I have had the privilege both as a performer and as an audience member to experience moments when the music takes on meaning and resonance beyond the ordinary. This occurred in the Shanghai Oriental Art Center when the Principal Hornist, Robert Ward, began playing the simple Russian folk tune that announces the joyful arrival of sunlight and swells into the glorious, triumphal finale of The Firebird Suite. I listened in wonder as the SFS poured their hearts and souls into the music, and Thomas’ every gesture infused it with a higher purpose. As an American in China, I have a hunch as to what was running through their minds, but whatever it was, the music stilled the audience, with even the woman behind me ceasing to jingle her bracelets. (Sharp glances from me and the young man next to me had not worked.) The applause that followed was completely different from that which had come before.

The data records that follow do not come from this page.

(* ===== verification/AutonomyScenarios.v ===== *)
(** * Concrete runs of the autonomy manager

    A codec, a project in each mode and runs of its ticks: the theorems applied, and the
    runs behind the observations on suppressed backlog items, concurrent edits of the
    backlog, waiting tasks, several tool calls of one answer, crowded pages and the first
    tick of a loop. *)
From Stdlib Require Import Ascii.
From S2P Require LeaderElection.
From S2P Require Import Prelude GoStrings TaskModel TaskRepo TaskRepoFacts TaskRepoSafety Workflow Registry RateLimit Budget TaskCreateScenarios.
From S2P Require Import AutonomyBacklog AutonomyGates Autonomy AutonomyFacts AutonomyRuns.
Open Scope string_scope.
Open Scope list_scope.
Open Scope Z_scope.

(** ** A codec *)

Definition bar : ascii := ascii_of_nat 124.
Definition bar_text : string := String bar "".

#[export] Instance autonomy_json : AutonomyJson := {|
  unmarshal_args raw := match split bar_text raw with [p; t; w] => Some (p, t, w) | _ => None end;
  marshal_args p t w := String.concat bar_text [p; t; w];
  marshal_payload t p := (t ++ String bar p)%string;
  unmarshal_payload raw := cut bar_text raw
|}.
#[export] Instance autonomy_digest : AutonomyDigest := {| sha256_prefix s := s |}.

#[export] Instance autonomy_json_stable : AutonomyJsonStable (pg := pg_example).
Proof.
  intros raw prompt ty wf x E Ex. injection Ex as <-.
  change (match split bar_text raw with [p; t; w] => Some (p, t, w) | _ => None end = Some (prompt, ty, wf)) in E.
  unfold bar_text in E.
  destruct (split_lines bar raw) as (_ & _ & Hf).
  destruct (split (String bar "") raw) as [|a [|b [|c [|]]]]; try discriminate E. injection E as -> -> ->.
  apply Forall_cons in Hf as [_ [Hty _]%Forall_cons].
  split; [by destruct ty|]. by apply cut_byte_app.
Qed.

(** ** A daemon *)

Definition quiet_project : Project := {|
  p_ID := "p"; p_SwarmID := "s"; p_DefaultWorkflowID := "w"; p_DefaultPriority := 5;
  p_RateLimit := mkProjectRateLimit 0 0;
  p_Budget := mkProjectBudget f64_zero f64_zero f64_zero f64_zero "" f64_zero |}.
Definition auto_project (mode goal window : string) (cap : Z) : AutoProject :=
  mkAutoProject quiet_project (mkAutonomy true goal cap [] false "" window mode "chore").
Definition cron_project : AutoProject := auto_project "cron" "Check the feeds" "" 3.
Definition backlog_project : AutoProject := auto_project "backlog" "" "" 0.

Definition manager_example : Manager :=
  mkManager true (Some registry_example) false false false true true false false true.
Definition start_world (tbl : Table) (files : gmap string string) : AWorld (L := in_process_limiter) :=
  mkAWorld (L := in_process_limiter) tbl ∅ [] [] LeaderElection.GatePlain ∅ files ∅ ∅ None [] [] [] [].

Definition t0 : time := 1780000000 * Second.
Definition backlog_path : string := "/ws/p/BACKLOG.md".
Definition calm_turn (clock : time) (id : string) : ATurn :=
  mkATurn NoFault clock id AnswerNoChoices false None (Some backlog_path) false false.
Definition answer_turn (clock : time) (id : string) (calls : list (string * string)) : ATurn :=
  mkATurn NoFault clock id (AnswerMessage "" calls) false None None false false.

Abbreviation go := (arun (L := in_process_limiter) (pg := pg_example) manager_example).

(** A tick of goroutine [i] on its own. *)
Definition tick (i : nat) (p : AutoProject) (clock : time) (id : string) : list AEvent :=
  AevTick i p false :: repeat (AevTurn i (calm_turn clock id)) 12.

Definition summary (s : list (APC (L := in_process_limiter)) * AWorld (L := in_process_limiter)) :
    list (string * TaskStatus) * list AutonomyOutcome :=
  (map (fun t => (ID t, Status t)) (aw_tasks s.2), map ae_Outcome (aw_evals s.2)).

(** A cron tick creates a task; the next one finds it active. *)
Example cron_ticks :
  summary (go (tick 0 cron_project t0 "a" ++ tick 0 cron_project (t0 + 5 * Minute) "b") ([ApIdle], start_world [] ∅)) =
    ([("a", TaskStatusQueued)], [AutonomyOutcomeCreated; AutonomyOutcomeActiveTasks]).
Proof. vm_compute. reflexivity. Qed.

(** Two items of a backlog, an hour apart; the first task has been closed in between. *)
Definition two_items : string := ("- [ ] one" ++ newline ++ "- [ ] two")%string.
Example backlog_ticks :
  let s := go (tick 0 backlog_project t0 "a" ++
               [AevRepo (CallUpdateStatus t0 "a" TaskStatusCompleted)] ++
               tick 0 backlog_project (t0 + Hour) "b") ([ApIdle], start_world [] {[backlog_path := two_items]}) in
  summary s = ([("a", TaskStatusCompleted); ("b", TaskStatusQueued)], [AutonomyOutcomeCreated; AutonomyOutcomeCreated]) /\
  map Payload (aw_tasks s.2) = [Some "chore|one"; Some "chore|two"] /\
  aw_files s.2 !! backlog_path = Some ("- [x] one" ++ newline ++ "- [x] two")%string.
Proof. vm_compute. done. Qed.

(** ** Checking the hypotheses of a run *)

#[export] Instance live_dec pid t : Decision (live pid t).
Proof. unfold live. apply _. Defined.

Definition keeps_live_b (pid : string) (tbl tbl' : Table) : bool :=
  forallb (fun t' => negb (bool_decide (live pid t')) ||
    existsb (fun t => (ID t =?? ID t') && bool_decide (live pid t) && (request t =?? request t')) tbl) tbl'.

Definition sound_b (pid : string) (ev : AEvent) (w : AWorld (L := in_process_limiter)) : bool :=
  match ev with
  | AevRepo cl => keeps_live_b pid (aw_tasks w) (apply_call (pg := pg_example) (aw_tasks w) cl)
  | AevTurn _ _ => Nat.leb (length (aw_tasks w)) 50
  | _ => true
  end.
Fixpoint sound_run_b (pid : string) (evs : list AEvent) (s : list (APC (L := in_process_limiter)) * AWorld) : bool :=
  match evs with
  | [] => true
  | ev :: evs => sound_b pid ev s.2 && sound_run_b pid evs (astep (L := in_process_limiter) (pg := pg_example) manager_example ev s)
  end.

Lemma sound_run_check pid evs s : sound_run_b pid evs s = true ->
  sound_run (L := in_process_limiter) (pg := pg_example) manager_example pid evs s.
Proof.
  revert s. induction evs as [|ev evs IH]; intros s; [done|]. cbn [sound_run_b sound_run].
  intros [Hev Hr]%andb_true_iff. split; [|by apply IH].
  destruct ev; cbn [sound_event sound_b] in *; try done.
  - intros j _ _ t Ht [Hp _]. apply newest_small; try done. apply Nat.leb_le in Hev.
    etrans; [apply length_filter|done].
  - intros t' Ht' Lt'. unfold keeps_live_b in Hev. rewrite forallb_elem in Hev. specialize (Hev t' Ht').
    rewrite bool_decide_eq_true_2 in Hev by done. apply existsb_elem in Hev as (t & Ht & Hb). btauto_hyps. eauto.
Qed.

(** Two goroutines of the project tick at the same time, the task of one is leased, and
    both tick again. *)
Definition both (clock : time) (a b : string) : list AEvent :=
  [AevTick 0 cron_project false; AevTick 1 cron_project false] ++
  concat (repeat [AevTurn 0 (calm_turn clock a); AevTurn 1 (calm_turn clock b)] 24).
Definition twin_run : list AEvent :=
  both t0 "a" "b" ++ [AevRepo (CallLeaseTask (t0 + Minute) "l" ∅ lease_opts_example)] ++ both (t0 + 10 * Minute) "c" "d".

Lemma one_active_task_witness :
  let s := go twin_run (replicate 2 ApIdle, start_world [] ∅) in
  summary s = ([("a", TaskStatusLeased)],
    [AutonomyOutcomeCreated; AutonomyOutcomeDuplicate; AutonomyOutcomeActiveTasks; AutonomyOutcomeActiveTasks]) /\
  single "p" (aw_tasks s.2).
Proof.
  intros s. split; [by vm_compute|].
  apply (one_active_task (L := in_process_limiter) (pg := pg_example) manager_example "p" 2 (start_world [] ∅) twin_run).
  - done.
  - intros t u Ht. by apply elem_of_nil in Ht.
  - apply sound_run_check. clear. by vm_compute.
Defined.

Definition turn_within_b (pid : string) (K : nat) (tn : ATurn) (pc : APC (L := in_process_limiter)) (tbl : Table) : bool :=
  match pc with
  | ApRate p => negb (ap_ID p =?? pid) || (negb (failed (at_fault tn)) && Nat.leb (length tbl) 100)
  | ApAsk p => negb (ap_ID p =?? pid) ||
      match at_answer tn with AnswerMessage _ calls => Nat.leb (length (create_calls calls)) K | _ => true end
  | ApInsert _ _ => negb (failed (at_fault tn))
  | _ => true
  end.
Definition event_within_b (pid : string) (i0 : nat) (N : Z) (K : nat) (T : time) (ev : AEvent)
    (s : list (APC (L := in_process_limiter)) * AWorld) : bool :=
  match ev with
  | AevTick i p _ => negb (ap_ID p =?? pid) || (Nat.eqb i i0 && (MaxTasksPerHour (ap_Autonomy p) =? N))
  | AevTurn i tn => (T <=? at_clock tn) &&
      match s.1 !! i with Some pc => turn_within_b pid K tn pc (aw_tasks s.2) | None => true end
  | AevRepo (CallUpdateStatus _ _ _) => true
  | AevRepo _ => false
  | _ => true
  end.
Fixpoint run_within_b (pid : string) (i0 : nat) (N : Z) (K : nat) (T : time) (evs : list AEvent)
    (s : list (APC (L := in_process_limiter)) * AWorld) : bool :=
  match evs with
  | [] => true
  | ev :: evs => event_within_b pid i0 N K T ev s &&
      run_within_b pid i0 N K (clock_after T ev) evs (astep (L := in_process_limiter) (pg := pg_example) manager_example ev s)
  end.

Lemma status_keeps_made pid cut now id st tbl :
  made_since pid cut (apply_call (pg := pg_example) tbl (CallUpdateStatus now id st)) = made_since pid cut tbl.
Proof.
  pose proof (apply_call_effect (pg := pg_example) tbl (CallUpdateStatus now id st)) as He.
  revert He. generalize (apply_call (pg := pg_example) tbl (CallUpdateStatus now id st)). intros tbl' He.
  inversion He; subst; [done|]. unfold made_since, update_rows. rewrite count_if_map. f_equal.
  apply count_if_ext. intros t _. by destruct (ID t =?? id).
Qed.

Lemma run_within_check pid i0 N K T evs s : run_within_b pid i0 N K T evs s = true ->
  run_within (L := in_process_limiter) (pg := pg_example) manager_example pid i0 N K T evs s.
Proof.
  revert T s. induction evs as [|ev evs IH]; intros T s; [done|]. cbn [run_within_b run_within].
  intros [Hev Hr]%andb_true_iff. split; [|by apply IH].
  destruct ev; cbn [event_within event_within_b] in *; try done.
  - intros Hp. rewrite bool_decide_eq_true_2 in Hev by done. cbn in Hev.
    apply andb_true_iff in Hev as [E1%Nat.eqb_eq E2%Z.eqb_eq]. done.
  - apply andb_true_iff in Hev as [HT%Z.leb_le Hw]. split; [done|]. intros pc Hpc. rewrite Hpc in Hw.
    destruct pc; cbn [turn_within turn_within_b] in *; try done.
    + intros Hp. rewrite bool_decide_eq_true_2 in Hw by done. cbn in Hw.
      apply andb_true_iff in Hw as [Hf Hl%Nat.leb_le]. split; [by destruct (at_fault tn)|].
      etrans; [apply Nat2Z.inj_le, count_if_le_length|lia].
    + intros Hp. rewrite bool_decide_eq_true_2 in Hw by done. cbn in Hw. unfold answer_within.
      destruct (at_answer tn); try done. by apply Nat.leb_le.
    + intros _. by destruct (at_fault tn).
  - destruct cl; try done. intros cut. rewrite status_keeps_made. done.
Qed.

(** A model that asks for two tasks at once, with a cap of one an hour, then a tick that
    finds them done. *)
Definition eager_project : AutoProject := auto_project "llm" "Write" "" 1.
Definition eager_tick (i : nat) (clock : time) (a b : string) (x y : string) : list AEvent :=
  AevTick i eager_project false ::
  repeat (AevTurn i (answer_turn clock a
    [("create_task", marshal_args x "chore" ""); ("log", ""); ("create_task", marshal_args y "chore" "")])) 10 ++
  repeat (AevTurn i (calm_turn clock b)) 8.
Definition eager_run : list AEvent :=
  eager_tick 0 t0 "a" "b" "one" "two" ++
  [AevRepo (CallUpdateStatus t0 "a" TaskStatusCompleted); AevRepo (CallUpdateStatus t0 "b" TaskStatusCompleted)] ++
  eager_tick 0 (t0 + 10 * Minute) "c" "d" "three" "four".


(** ** Observations *)

(** An item whose task is suppressed as a duplicate is checked all the same: nothing runs. *)
Lemma suppressed_item_is_checked :
  let s := go (tick 0 backlog_project t0 "a" ++
               [AevRepo (CallUpdateStatus t0 "a" TaskStatusCompleted);
                AevFile backlog_path (Some "- [ ] one")] ++
               tick 0 backlog_project (t0 + 2 * Hour) "b")
             ([ApIdle], start_world [] {[backlog_path := "- [ ] one"]}) in
  summary s = ([("a", TaskStatusCompleted)], [AutonomyOutcomeCreated; AutonomyOutcomeDuplicate]) /\
  aw_files s.2 !! backlog_path = Some "- [x] one".
Proof. vm_compute. done. Qed.

(** The file is written from what was read before the task was created: an edit in
    between is lost. *)
Lemma backlog_edit_is_lost :
  let s := go (AevTick 0 backlog_project false :: repeat (AevTurn 0 (calm_turn t0 "a")) 8 ++
               [AevFile backlog_path (Some ("- [ ] one" ++ newline ++ "- [ ] urgent")%string)] ++
               repeat (AevTurn 0 (calm_turn t0 "a")) 4)
             ([ApIdle], start_world [] {[backlog_path := "- [ ] one"]}) in
  summary s = ([("a", TaskStatusQueued)], [AutonomyOutcomeCreated]) /\
  aw_files s.2 !! backlog_path = Some "- [x] one".
Proof. vm_compute. done. Qed.

(** A task that waits for an answer counts neither as active nor as a duplicate: the next
    tick creates it again. *)
Lemma waiting_task_is_repeated :
  summary (go (tick 0 cron_project t0 "a" ++
               [AevRepo (CallUpdateStatus t0 "a" TaskStatusAwaitingInput)] ++
               tick 0 cron_project (t0 + Hour) "b") ([ApIdle], start_world [] ∅)) =
    ([("a", TaskStatusAwaitingInput); ("b", TaskStatusQueued)], [AutonomyOutcomeCreated; AutonomyOutcomeCreated]).
Proof. vm_compute. reflexivity. Qed.

(** One answer creates two tasks under a cap of one an hour. *)
Lemma answer_exceeds_cap :
  MaxTasksPerHour (ap_Autonomy eager_project) = 1 /\
  summary (go (eager_tick 0 t0 "a" "b" "one" "two") ([ApIdle], start_world [] ∅)) =
    ([("a", TaskStatusQueued); ("b", TaskStatusQueued)], [AutonomyOutcomeCreated; AutonomyOutcomeCreated]).
Proof. vm_compute. done. Qed.

(** A hundred newer tasks of users hide an autonomous one from the count. *)
Definition user_task (n : nat) : Task :=
  (zeroTask (pretty.pretty (Z.of_nat n)))
    <| ProjectID := "p" |> <| CreationSource := TaskCreationSourceUser |>
    <| Status := TaskStatusCompleted |> <| CreatedAt := t0 |>.
Definition crowded_table : Table :=
  ((zeroTask "a") <| ProjectID := "p" |> <| CreationSource := TaskCreationSourceAutonomous |>
     <| CreatedAt := t0 - Minute |>) :: map user_task (seq 0 100).

Lemma crowded_page_hides_tasks :
  countAutonomousTasksLastHour (pg := pg_example) "p" t0 NoFault crowded_table = Ok 0 /\
  made_since "p" (t0 - Hour) crowded_table = 1.
Proof. vm_compute. done. Qed.

(** The first tick of a loop starts on a daemon that is not the leader; a later one does
    not. *)
Definition follower_world : AWorld (L := in_process_limiter) :=
  (start_world [] ∅) <| aw_gate := LeaderElection.GateElector
    (LeaderElection.mkElector "autonomy_manager" "b" (60 * Second) false None 1) |>.

Lemma first_tick_ignores_leadership :
  (go [AevTick 0 cron_project true] ([ApIdle], follower_world)).1 = [ApRate cron_project] /\
  (go [AevTick 0 cron_project false] ([ApIdle], follower_world)).1 = [ApIdle].
Proof. done. Qed.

The obligatory encores followed, initially somewhat to my annoyance. The first was Stravinsky’s jazzy ‘Scherzo à la russe’, an orchestral bookend to Wang’s final encore, with the SFS displaying its own brand of daredevil virtuosity. Then came ‘Mo Li Hua’, the folk song that almost serves as China’s second national anthem, in an orchestral arrangement at times spare and at others lush. What could have been more appropriate? Leaving the concert hall, however, it was the final horn solo from Stravinsky’s Firebird that stuck with me. I could not help but think that Michael Tilson Thomas and the San Francisco Symphony had expressed through music words spoken just a few days ago: ‘Remember, no matter what happens, the sun will rise in the morning’.